[Dataset entries]
........
Definition port_arg (env : gmap string string) : Port :=
  match env !! "EMAIL_PORT" with
  | Some p => PortRead p
  | None => PortNumber 587
  end.

(** The events of a send in which every call goes through. *)
Definition session (s : nat) (env : gmap string string)
    (recipient subject body : string) : list Event :=
  match env !! "EMAIL_PORT" with
  | Some p => [EvCall (CInt p) None]
  | None => []
  end ++
  [EvCall (CSmtp s (env !! "EMAIL_HOST") (port_arg env)) None;
   EvCall (CStarttls s) None;
   EvCall (CLogin s (env !! "EMAIL_USER") (env !! "EMAIL_PASS")) None;
   EvCall (CAsString
             (MIMEMultipart (env !! "EMAIL_SENDER") recipient subject body))
     None;
   EvCall (CSendmail s (default "" (env !! "EMAIL_SENDER")) recipient
             (MIMEMultipart (env !! "EMAIL_SENDER") recipient subject body))
     None;
   EvCall (CQuit s) None;
   EvSent recipient true].

(** The events of the read phase when item and users are looked up and
    every call goes through. *)
Definition lookups (h : nat) (i rid cid : Z) : list Event :=
  [EvCall (CGetCursor h true) None;
   EvCall (CExecute h (SelectItem i)) None; EvCall (CFetchone h) None;
   EvCall (CExecute h (SelectUser rid)) None; EvCall (CFetchone h) None;
   EvCall (CExecute h (SelectUser cid)) None; EvCall (CFetchone h) None;
   EvCall (CCursorClose h) None].

(** The events of an insert in which every call goes through. *)
Definition insertion (h : nat) (row : NotificationRow) : list Event :=
  [EvCall (CGetCursor h false) None;
   EvCall (CExecute h (InsertNotification row)) None;
   EvCall CCommit None;
   EvCall (CCursorClose h) None].

(** What one recipient gets in a run: a send that failed, or a send that
    went through followed by the attempt to insert the row. *)
Definition group (recipient : string) (row : NotificationRow)
    (ss : list Step) : Prop :=
  ss = [Sent recipient false] ∨
  ss = [Sent recipient true; Acquire false] ∨
  ss = [Sent recipient true; Acquire true; Insert row].

(** The steps of a whole run for the item [i] and the claimant [c]:
    nothing, or the group of the reporter of the item followed by the group
    of the claimant. *)
Definition run_shape (its : list ItemRow) (us : list UserRow)
    (i c : Z) (ss : list Step) : Prop :=
  ss = [] ∨
  ∃ it u1 u2 g1 g2,
    it ∈ its ∧ item_id it = i ∧
    u1 ∈ us ∧ user_id u1 = reported_by it ∧
    u2 ∈ us ∧ user_id u2 = c ∧
    group (email u1) (email_row (reported_by it) reporter_message) g1 ∧
    group (email u2) (email_row c claimant_message) g2 ∧
    ss = g1 ++ g2.

(** The warning of [get_user_email] for an empty result set. *)
Definition not_found_warning (uid : Z) (rows : list Row) : list string :=
  match rows with
  | [] => ["Warning: User with ID " +:+ pretty uid +:+ " not found."]
  | _ :: _ => []
  end.

(** Only [close()] calls fail. *)
Definition cursor_close_broken : list Event → Call → option Exn :=
  λ _ c,
    match c with
    | CCursorClose _ => Some "MySQL Connection not available."
    | _ => None
    end.

(** ** Reasoning about runs *)

Lemma trans_refl w : trans w w [] [].
Proof.
  split; try done.
  - exists []. by rewrite app_nil_r.
  - by rewrite app_nil_r.
Qed.

Lemma trans_trans w1 w2 w3 s1 s2 r1 r2 :
  trans w1 w2 s1 r1 → trans w2 w3 s2 r2 → trans w1 w3 (s1 ++ s2) (r1 ++ r2).
Proof.
  intros [E1 F1 U1 I1 (n1 & H1 & S1 & R1) L1 C1]
         [E2 F2 U2 I2 (n2 & H2 & S2 & R2) L2 C2].
  split; try congruence.
  - exists (n1 ++ n2). rewrite H2, H1, <- app_assoc. split; [done|].
    unfold steps, staged. rewrite !omap_app. by subst.
  - by rewrite L2, L1, <- app_assoc.
  - by etrans.
Qed.

(** The functions of the module are unfolded on demand only. *)
Arguments open_cursor : simpl never.
Arguments item_rows : simpl never.
Arguments user_rows : simpl never.
Arguments get_cursor : simpl never.
Arguments execute : simpl never.
Arguments fetchone : simpl never.
Arguments cursor_close : simpl never.
Arguments commit : simpl never.
Arguments deliver : simpl never.
Arguments email_port : simpl never.
Arguments send_email : simpl never.
Arguments workflow : simpl never.
Arguments notify_insert : simpl never.
Arguments MIMEMultipart : simpl never.
Arguments get_user_email : simpl never.
Arguments insert_notification : simpl never.

(** Symbolic execution of a leaf function: unfold the monad and split on
    every answer of the oracle. *)
Ltac unfold_monad :=
  unfold db_close, int, as_string in *;
  unfold call, sent, getenv, print, append_email_debug, log_debug,
    bind, try_except, try_finally, ret, raise in *.

Ltac reduce :=
  cbn -[pretty String.append forallb truthy lookup insert filter
        configured missing_keys join Nat.eqb] in *.

Ltac split_faults :=
  repeat (reduce;
          match goal with
          | |- context [match faults ?w ?h ?c with _ => _ end] =>
              destruct (faults w h c) eqn:?
          end);
  reduce.

Ltac leaf_trans :=
  split; unfold ledger; reduce;
  lazymatch goal with
  | |- ∃ _, _ =>
      eexists; split; [rewrite <- ?app_assoc; reflexivity | by split]
  | |- _ `prefix_of` _ => first [done | by apply prefix_app_r]
  | |- _ => rewrite <- ?app_assoc, ?app_nil_r; by reduce
  end.

Ltac conj :=
  repeat match goal with |- _ ∧ _ => split end;
  try match goal with
      | |- trans _ _ _ _ => first [exact (trans_refl _) | leaf_trans]
      | |- _ => by reduce
      end.

Ltac finish :=
  split_and?; reduce;
  try match goal with
      | |- trans _ _ _ _ => first [exact (trans_refl _) | leaf_trans]
      | |- _ = _ ++ _ => rewrite <- ?app_assoc; reflexivity
      | |- _ => done
      end.

(** Facts on result sets and cursor tables. *)
Lemma user_rows_nil uid us :
  user_rows uid us = [] → ∀ u, u ∈ us → user_id u ≠ uid.
Proof.
  unfold user_rows. intros H u Hu Hid.
  apply fmap_nil_inv in H.
  assert (u ∈ filter (λ r, user_id r = uid) us) as Hin
    by (apply list_elem_of_filter; done).
  rewrite H in Hin. inversion Hin.
Qed.

Lemma user_rows_cons uid us r rest :
  user_rows uid us = r :: rest →
  ∃ u, u ∈ us ∧ user_id u = uid ∧ r = RowUser (email u) (name u).
Proof.
  unfold user_rows. intros H.
  apply fmap_cons_inv in H as (u & l' & -> & _ & Hf).
  assert (u ∈ filter (λ r, user_id r = uid) us) as Hin
    by (rewrite Hf; left).
  apply list_elem_of_filter in Hin as [? ?]. eauto.
Qed.

Lemma open_cursor_lookup h d c :
  open_cursor h d = Some c ↔ cursors d !! h = Some c ∧ c_open c = true.
Proof.
  unfold open_cursor.
  destruct (cursors d !! h) as [c'|]; [destruct (c_open c') eqn:E|];
    split; intros H; try discriminate.
  - by inversion H; subst.
  - by destruct H.
  - destruct H as [H1 H2]. inversion H1; subst. congruence.
  - by destruct H.
Qed.

Lemma open_state_insert (cs : list Cursor) c x y :
  cs !! c = Some x → c_open y = c_open x →
  ∀ h, c_open <$> <[c := y]> cs !! h = c_open <$> cs !! h.
Proof.
  intros Hx Hy h. destruct (decide (h = c)) as [->|Hne].
  - rewrite list_lookup_insert_eq by (by eapply lookup_lt_Some).
    rewrite Hx. cbn. by rewrite Hy.
  - by rewrite list_lookup_insert_ne.
Qed.

Lemma lookup_fresh (cs : list Cursor) x : (cs ++ [x]) !! length cs = Some x.
Proof. by apply list_lookup_middle. Qed.

Lemma insert_fresh (cs : list Cursor) x y :
  <[length cs := y]> (cs ++ [x]) = cs ++ [y].
Proof.
  rewrite insert_app_r_alt by done. by rewrite Nat.sub_diag.
Qed.

Lemma configured_forallb w :
  forallb truthy [environ w !! "EMAIL_SENDER"; environ w !! "EMAIL_HOST";
                  environ w !! "EMAIL_USER"; environ w !! "EMAIL_PASS"]
  = configured w.
Proof. reflexivity. Qed.

Lemma missing_keys_eq w :
  ((if truthy (environ w !! "EMAIL_SENDER") then [] else ["EMAIL_SENDER"]) ++
   (if truthy (environ w !! "EMAIL_HOST") then [] else ["EMAIL_HOST"]) ++
   (if truthy (environ w !! "EMAIL_USER") then [] else ["EMAIL_USER"]) ++
   (if truthy (environ w !! "EMAIL_PASS") then [] else ["EMAIL_PASS"]))
  = missing_keys w.
Proof.
  unfold missing_keys, required_keys. cbn [filter list_filter].
  destruct (truthy (environ w !! "EMAIL_SENDER")),
    (truthy (environ w !! "EMAIL_HOST")),
    (truthy (environ w !! "EMAIL_USER")),
    (truthy (environ w !! "EMAIL_PASS")); reflexivity.
Qed.

Lemma configured_missing w : configured w = true ↔ missing_keys w = [].
Proof.
  rewrite <- missing_keys_eq, <- configured_forallb. cbn.
  destruct (truthy (environ w !! "EMAIL_SENDER")),
    (truthy (environ w !! "EMAIL_HOST")),
    (truthy (environ w !! "EMAIL_USER")),
    (truthy (environ w !! "EMAIL_PASS")); cbn; split; congruence.
Qed.

(** The guarded transport block touches the transport only; when it
    raises, nothing was written to standard output or to the files. *)
Lemma deliver_cases sender r msg w :
  match deliver sender r msg w with
  | (Ok ok, w') =>
      ok = true ∧ trans w w' [Sent r true] [] ∧ db w' = db w ∧
      crash_debug_log (out w') = crash_debug_log (out w)
  | (Raise e, w') =>
      trans w w' [] [] ∧ db w' = db w ∧ out w' = out w
  end.
Proof.
  unfold deliver, email_port, SMTP, starttls, login, sendmail, quit.
  unfold_monad. reduce.
  destruct (environ w !! "EMAIL_PORT") as [p|]; split_faults; conj.
Qed.

Lemma send_email_trans r s b w :
  ∃ ok w', send_email r s b w = (Ok ok, w') ∧
    trans w w' [Sent r ok] [] ∧ db w' = db w ∧
    crash_debug_log (out w') = crash_debug_log (out w).
Proof.
  unfold send_email. unfold_monad. reduce. rewrite configured_forallb.
  destruct (configured w); reduce.
  - pose proof (deliver_cases (environ w !! "EMAIL_SENDER") r
      (MIMEMultipart (environ w !! "EMAIL_SENDER") r s b) w) as H.
    destruct (deliver _ _ _ w) as [[ok|e] w1].
    + destruct H as (-> & ? & ? & ?). eexists _, _.
      split; [done|]. by split_and!.
    + destruct H as (T & D & O). eexists _, _. split; [done|].
      split; [|reduce; by rewrite O].
      replace [Sent r false] with ([] ++ [Sent r false]) by done.
      replace (@nil NotificationRow) with (@nil NotificationRow ++ []) by done.
      eapply trans_trans; [exact T|]. leaf_trans.
  - eexists _, _. split; [done|]. conj.
Qed.

(** ** get_user_email: all outcomes *)

Lemma get_user_email_borrowed uid c w :
  ∃ r w' new, get_user_email uid (Some c) w = (Ok r, w') ∧
    history w' = history w ++ new ∧
    close_calls c new = [] ∧
    trans w w' [] [] ∧
    Notifications (db w') = Notifications (db w) ∧
    uncommitted (db w') = uncommitted (db w) ∧
    (∀ h, c_open <$> cursors (db w') !! h = c_open <$> cursors (db w) !! h) ∧
    email_debug_log (out w') = email_debug_log (out w) ∧
    crash_debug_log (out w') = crash_debug_log (out w) ∧
    lookup_outcome uid w w' new r.
Proof.
  unfold lookup_outcome, get_user_email, execute, fetchone. unfold_monad. reduce.
  destruct (faults w (history w) (CExecute c (SelectUser uid))) eqn:F1; reduce.
  { eexists _, _, _. split; [done|]. finish. right; right. eauto. }
  destruct (open_cursor c (db w)) as [c0|] eqn:Hoc; reduce.
  2: { eexists _, _, _. split; [done|]. finish. right; right. eauto. }
  apply open_cursor_lookup in Hoc as [Hc0 Hopen].
  assert (c < length (cursors (db w)))%nat as Hlt by (by eapply lookup_lt_Some).
  match goal with
  | |- context [match faults ?w ?h ?c with _ => _ end] =>
      destruct (faults w h c) eqn:F2
  end; reduce.
  { eexists _, _, _. split; [done|]. finish.
    - by apply (open_state_insert _ _ c0).
    - right; right. eauto. }
  match goal with
  | |- context [open_cursor ?h ?d] =>
      rewrite (proj2 (open_cursor_lookup h d
                 {| c_open := true; c_rows := user_rows uid (Users (db w)) |}))
        by (split; [by apply list_lookup_insert_eq|done])
  end.
  reduce.
  destruct (user_rows uid (Users (db w))) as [|row rest] eqn:Hrows; reduce.
  - eexists _, _, _. split; [done|]. finish.
    + by apply (open_state_insert _ _ c0).
    + right; left. split_and!; try done. by apply user_rows_nil.
  - eexists _, _, _. split; [done|]. finish.
    + rewrite list_insert_insert_eq. by apply (open_state_insert _ _ c0).
    + left. apply user_rows_cons in Hrows as (u & ? & ? & ->). eauto 10.
Qed.

Ltac norm_own :=
  repeat (progress (unfold open_cursor; reduce;
                    rewrite ?insert_fresh, ?lookup_fresh, ?Nat.eqb_refl)).

Lemma get_user_email_owned uid w :
  let h := length (cursors (db w)) in
  match faults w (history w) (CGetCursor h true) with
  | Some e =>
      get_user_email uid None w
      = (Raise e, note (EvCall (CGetCursor h true) (Some e)) w)
  | None =>
      ∃ r w' new, get_user_email uid None w = (Ok r, w') ∧
        history w' = history w ++ new ∧
        close_calls h new ≠ [] ∧
        (∃ c, cursors (db w') = cursors (db w) ++ [c] ∧
              (c_open c = false ∨ None ∉ close_calls h new)) ∧
        lookup_outcome uid w w' new r
  end.
Proof.
  unfold lookup_outcome, get_user_email, get_cursor, execute, fetchone, cursor_close.
  unfold_monad.
  repeat (norm_own;
          match goal with
          | |- context [match faults ?w ?h ?c with _ => _ end] =>
              destruct (faults w h c) eqn:?
          | |- context [match user_rows ?u ?us with _ => _ end] =>
              destruct (user_rows u us) as [|row rest] eqn:Hrows
          end).
  all: norm_own.
  all: try done.
  all: eexists _, _, _; (split; [done|]); norm_own; split_and!.
  all: try (rewrite <- ?app_assoc; reflexivity).
  all: norm_own.
  all: try done.
  all: try (eexists; split; [reflexivity|];
            first [ by left
                  | right; intros Hin;
                    repeat (apply elem_of_cons in Hin as [Hin|Hin];
                            [discriminate|]);
                    by apply elem_of_nil in Hin ]).
  all: try (right; right; split; [done|]; eexists; split; done).
  all: try (right; left; split_and!; try done; by apply user_rows_nil).
  all: try (left; apply user_rows_cons in Hrows as (u & ? & ? & ->); by eauto 10).
Qed.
........
- [WORK TO BE COMPLETED]: From the very first line of the data through the line with "EvCall (CExecute h (SelectItem" in it, please reproduce each line exactly and output nothing more.

- [TASK RESPONSE]:
Definition port_arg (env : gmap string string) : Port :=
  match env !! "EMAIL_PORT" with
  | Some p => PortRead p
  | None => PortNumber 587
  end.

(** The events of a send in which every call goes through. *)
Definition session (s : nat) (env : gmap string string)
    (recipient subject body : string) : list Event :=
  match env !! "EMAIL_PORT" with
  | Some p => [EvCall (CInt p) None]
  | None => []
  end ++
  [EvCall (CSmtp s (env !! "EMAIL_HOST") (port_arg env)) None;
   EvCall (CStarttls s) None;
   EvCall (CLogin s (env !! "EMAIL_USER") (env !! "EMAIL_PASS")) None;
   EvCall (CAsString
             (MIMEMultipart (env !! "EMAIL_SENDER") recipient subject body))
     None;
   EvCall (CSendmail s (default "" (env !! "EMAIL_SENDER")) recipient
             (MIMEMultipart (env !! "EMAIL_SENDER") recipient subject body))
     None;
   EvCall (CQuit s) None;
   EvSent recipient true].

(** The events of the read phase when item and users are looked up and
    every call goes through. *)
Definition lookups (h : nat) (i rid cid : Z) : list Event :=
  [EvCall (CGetCursor h true) None;
   EvCall (CExecute h (SelectItem i)) None; EvCall (CFetchone h) None;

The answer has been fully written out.